DARA increases response against MM in triple chemotherapy treatments. BM-MNC form patients (n=7) were incubated with increasing dilutions of a cocktail of (a) LEN, BORT and DEX (1 × dilution contains: 1 μM LEN, 1 nM BORT and 1 μM DEX) or with a cocktail of (b) MEL, PRED, BORT (1 × dilution contains 1 μM MEL, 1 μM PRED and 1 nM BORT) in the presence or absence of DARA (10 μg/ml) for 48 h. Surviving MM cells were enumerated by fluorescence-activated cell sorting analysis of CD138+ cells. P-values were calculated by a paired t-test. *P<0.05, ***P<0.001.

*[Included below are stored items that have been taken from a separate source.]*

(* ===== verification/Doom.v ===== *)
(** * The game on the console's framebuffer (binaries/linux/userspace/doom/doomgeneric_soct.c)

    The platform layer under the engine: a frame of palette indices is compared with the last
    one, the rows that changed are expanded by two workers into a staging slab of whole lines
    and written to the framebuffer, into the hidden frame when there are two, which a pan then
    shows.  The framebuffer is a byte store behind [pwrite]; the engine's screen, its palette
    and its resolution are parameters. *)
From S2P Require Import Prelude.

Definition memory : Type := Z -> Z.
Definition store (p v : Z) (m : memory) : memory := fun q => if q =? p then v else m q.
Definition memcpy (dst src n : Z) (m : memory) : memory := fun p => if (dst <=? p) && (p <? dst + n) then m (src + (p - dst)) else m p.
(** [pwrite]: bytes of another store, all of them taken. *)
Definition pwrite (buf : memory) (from n off : Z) (m : memory) : memory :=
  fun p => if (off <=? p) && (p <? off + n) then buf (from + (p - off)) else m p.

(** The fields of the two fbdev records that are used. *)
Record fb_info := FbInfo { xres : Z; yres : Z; yres_virtual : Z; line_length : Z }.

(** [scale], [x0], [y0]. *)
Record layout := Layout { scale : Z; x0 : Z; y0 : Z }.

Record dg := Dg {
  framebuf : memory; prev : Z -> list Z; pat : Z -> list Z; snap : Z -> list Z;
  write_rows : list Z; expand_row : Z -> bool; was_changed : Z -> bool;
  back : Z; screen : memory; yoffset : Z }.

Definition set_framebuf m s := Dg m (prev s) (pat s) (snap s) (write_rows s) (expand_row s) (was_changed s) (back s) (screen s) (yoffset s).
Definition set_prev p s := Dg (framebuf s) p (pat s) (snap s) (write_rows s) (expand_row s) (was_changed s) (back s) (screen s) (yoffset s).
Definition set_screen m s := Dg (framebuf s) (prev s) (pat s) (snap s) (write_rows s) (expand_row s) (was_changed s) (back s) m (yoffset s).
Definition set_back b o s := Dg (framebuf s) (prev s) (pat s) (snap s) (write_rows s) (expand_row s) (was_changed s) b (screen s) o.

Definition colour : Type := Z * Z * Z.
Definition blue (c : colour) : Z := c.1.1.
Definition green (c : colour) : Z := c.1.2.
Definition red (c : colour) : Z := c.2.

Section doom.
(** DOOMGENERIC_RESX and DOOMGENERIC_RESY of the engine's build. *)
Context (RESX RESY : Z).

(** ** Set-up ([DG_Init]) *)

(** [None]: the screen is too small. *)
Definition make_layout (v : fb_info) : option layout :=
  if (xres v <? RESX) || (yres v <? RESY) then None else
  let scale := xres v / RESX in
  let scale := if yres v / RESY <? scale then yres v / RESY else scale in
  let scale := if scale >? 8 then 8 else scale in
  Some (Layout scale ((xres v - RESX * scale) / 2) ((yres v - RESY * scale) / 2)).

Context (v : fb_info) (g : layout).
Abbreviation LL := (line_length v).

(** [flip] before the mapping is tried, and after it failed. *)
Definition two_frames : bool := yres_virtual v >=? 2 * yres v.

(** The letterbox loop: slab-sized writes of black lines from line [y] on. *)
Fixpoint letterbox (fuel : nat) (y total : Z) (slab scr : memory) : memory :=
  match fuel with
  | O => scr
  | S fuel => if y <? total then
        let lines := total - y in
        let lines := if lines >? RESY * scale g then RESY * scale g else lines in
        letterbox fuel (y + RESY * scale g) total slab (pwrite slab 0 (lines * LL) (y * LL) scr)
      else scr
  end.

(** The state before the first frame, and [flip] and [fbmap].  [mapped]: what [mmap] answers. *)
Definition init (want_mmap mapped : bool) (old : memory) : dg * bool * bool :=
  let flip := negb want_mmap && two_frames in
  let total := yres v * (if flip then 2 else 1) in
  let scr := letterbox (Z.to_nat total) 0 total (fun _ => 0) old in
  let s := Dg (fun _ => 0) (fun _ => replicate (Z.to_nat RESX) 0) (fun _ => []) (fun _ => []) [] (fun _ => false) (fun _ => false)
              (if flip then 1 else 0) scr 0 in
  if negb want_mmap then (s, flip, false) else
  if mapped then (s, false, true) else (s, two_frames, false).

(** ** One frame *)

(** [pat[i]]: blue, green and red, [scale] times over. *)
Definition pattern (c : colour) : list Z := concat (replicate (Z.to_nat (scale g)) [blue c; green c; red c]).

(** [DG_DrawFrame] up to the start barrier; [colours] when the palette changed. *)
Definition draw_frame (flip : bool) (frame : list (list Z)) (colours : option (Z -> colour)) (s : dg) : dg :=
  let pat := match colours with Some c => fun i => pattern (c i) | None => pat s end in
  let force := match colours with Some _ => true | None => false end in
  let row y := nth (Z.to_nat y) frame [] in
  let changed y := force || negb (bool_decide (row y = prev s y)) in
  Dg (framebuf s) (prev s) pat (fun y => if changed y then row y else snap s y)
     (List.filter (fun y => changed y || (flip && was_changed s y)) (seqZ 0 RESY)) changed changed
     (back s) (screen s) (yoffset s).

(** The row's pixels from [dst] on, each [scale3] bytes. *)
Definition expand_line (pat : Z -> list Z) (row : list Z) (line : Z) (m : memory) : memory :=
  (foldl (fun '(m, dst) i =>
     (foldl (fun m b => store (dst + b) (nth (Z.to_nat b) (pat i) 0) m) m (seqZ 0 (scale g * 3)), dst + scale g * 3)) (m, line) row).1.
(** All the row's lines. *)
Definition expand_lines (pat : Z -> list Z) (row : list Z) (line : Z) (m : memory) : memory :=
  foldl (fun m r => memcpy (line + r * LL) line (RESX * (scale g * 3)) m) (expand_line pat row line m) (seqZ 1 (scale g - 1)).

Definition expand (fbmap : bool) (s : dg) (y : Z) : dg :=
  if negb (expand_row s y) then s else
  let row := snap s y in
  let s := set_prev (fun y' => if y' =? y then row else prev s y') s in
  if fbmap then set_screen (expand_lines (pat s) row ((y0 g + y * scale g) * LL + x0 g * 3) (screen s)) s
  else set_framebuf (expand_lines (pat s) row (y * scale g * LL + x0 g * 3) (framebuf s)) s.

(** [spawn_workers]: by the number of harts online. *)
Definition nworkers_of (ncpu : Z) : Z := if ncpu >=? 2 then 2 else 1.

(** A worker's share of [write_rows]. *)
Definition band_from (nworkers wi : Z) (s : dg) : Z := wi * (zlen (write_rows s) / nworkers).
Definition band_to (nworkers wi : Z) (s : dg) : Z :=
  if wi =? nworkers - 1 then zlen (write_rows s) else band_from nworkers wi s + zlen (write_rows s) / nworkers.
Definition band (nworkers wi : Z) (s : dg) : list Z :=
  take (Z.to_nat (band_to nworkers wi s - band_from nworkers wi s)) (drop (Z.to_nat (band_from nworkers wi s)) (write_rows s)).

(** Between the barriers: the worker's one write. *)
Definition band_write (fbmap : bool) (nworkers : Z) (s : dg) (wi : Z) : dg :=
  let from := band_from nworkers wi s in let to := band_to nworkers wi s in
  if negb fbmap && (from <? to) then
    let r0 := nth (Z.to_nat from) (write_rows s) 0 in
    let r1 := nth (Z.to_nat (to - 1)) (write_rows s) 0 in
    set_screen (pwrite (framebuf s) (r0 * scale g * LL) ((r1 - r0 + 1) * scale g * LL)
                  ((back s * yres v + y0 g + r0 * scale g) * LL) (screen s)) s
  else s.

(** The first worker, when every write has landed. *)
Definition pan (flip : bool) (s : dg) : dg := if flip then set_back (back s .^ 1) (back s * yres v) s else s.

(** [blit_band] of all workers for one frame: the expansions in the order [rows], then the writes
    in the order [ws], then the pan. *)
Definition blit (flip fbmap : bool) (nworkers : Z) (rows ws : list Z) (s : dg) : dg :=
  pan flip (foldl (band_write fbmap nworkers) (foldl (expand fbmap) s rows) ws).

(** One frame: the barriers order the phases, nothing orders the workers within one. *)
Inductive frame_step (flip fbmap : bool) (nworkers : Z) (frame : list (list Z)) (colours : option (Z -> colour)) : dg -> dg -> Prop :=
| FrameStep s rows ws :
    let s1 := draw_frame flip frame colours s in
    rows ≡ₚ flat_map (fun wi => band nworkers wi s1) (seqZ 0 nworkers) -> ws ≡ₚ seqZ 0 nworkers ->
    frame_step flip fbmap nworkers frame colours s (blit flip fbmap nworkers rows ws s1).
End doom.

Recent studies have indicated that combination of multiple drugs are superior over single- or double-agent combinations.2 Addition of new drugs to the available regimens can mediate their clinical benefit because of the induction of a higher rate of initial complete responses, which in turn improves the relapse free and overall survival.8 Contingent on the premise that the combined agents have non-overlapping and synergistic mechanisms of actions, immediate and effective targeting of tumors with multiple agents appears a successful strategy to improve the clinical outcome of MM therapy. Indeed, such a strategy is in full agreement with the emerging concept that the genetic signature of MM, and consequently, the individual patient's susceptibility to a specific agent will be highly heterogeneous and this eventually may lead to drug resistance. Nevertheless, the complete response rate of the best chemotherapeutic combinations is currently <50%, and all current combination therapies eventually induce drug resistance.2, 9 In this respect, DARA, with its immediate and effective cell-mediated cytotoxic effects against MM cells, and the observed remarkable synergy with LEN/BORT even in LEN/BORT refractory patients, may potentially improve the achievement of first CR in MM when combined with these agents either alone or in multidrug chemotherapy regimens. In conclusion, our study, in which we demonstrate the potential benefits of combining DARA-mediated targeted therapy with newly emerging chemotherapy options, warrants the evaluation of this approach in MM in clinical phase I/II trials.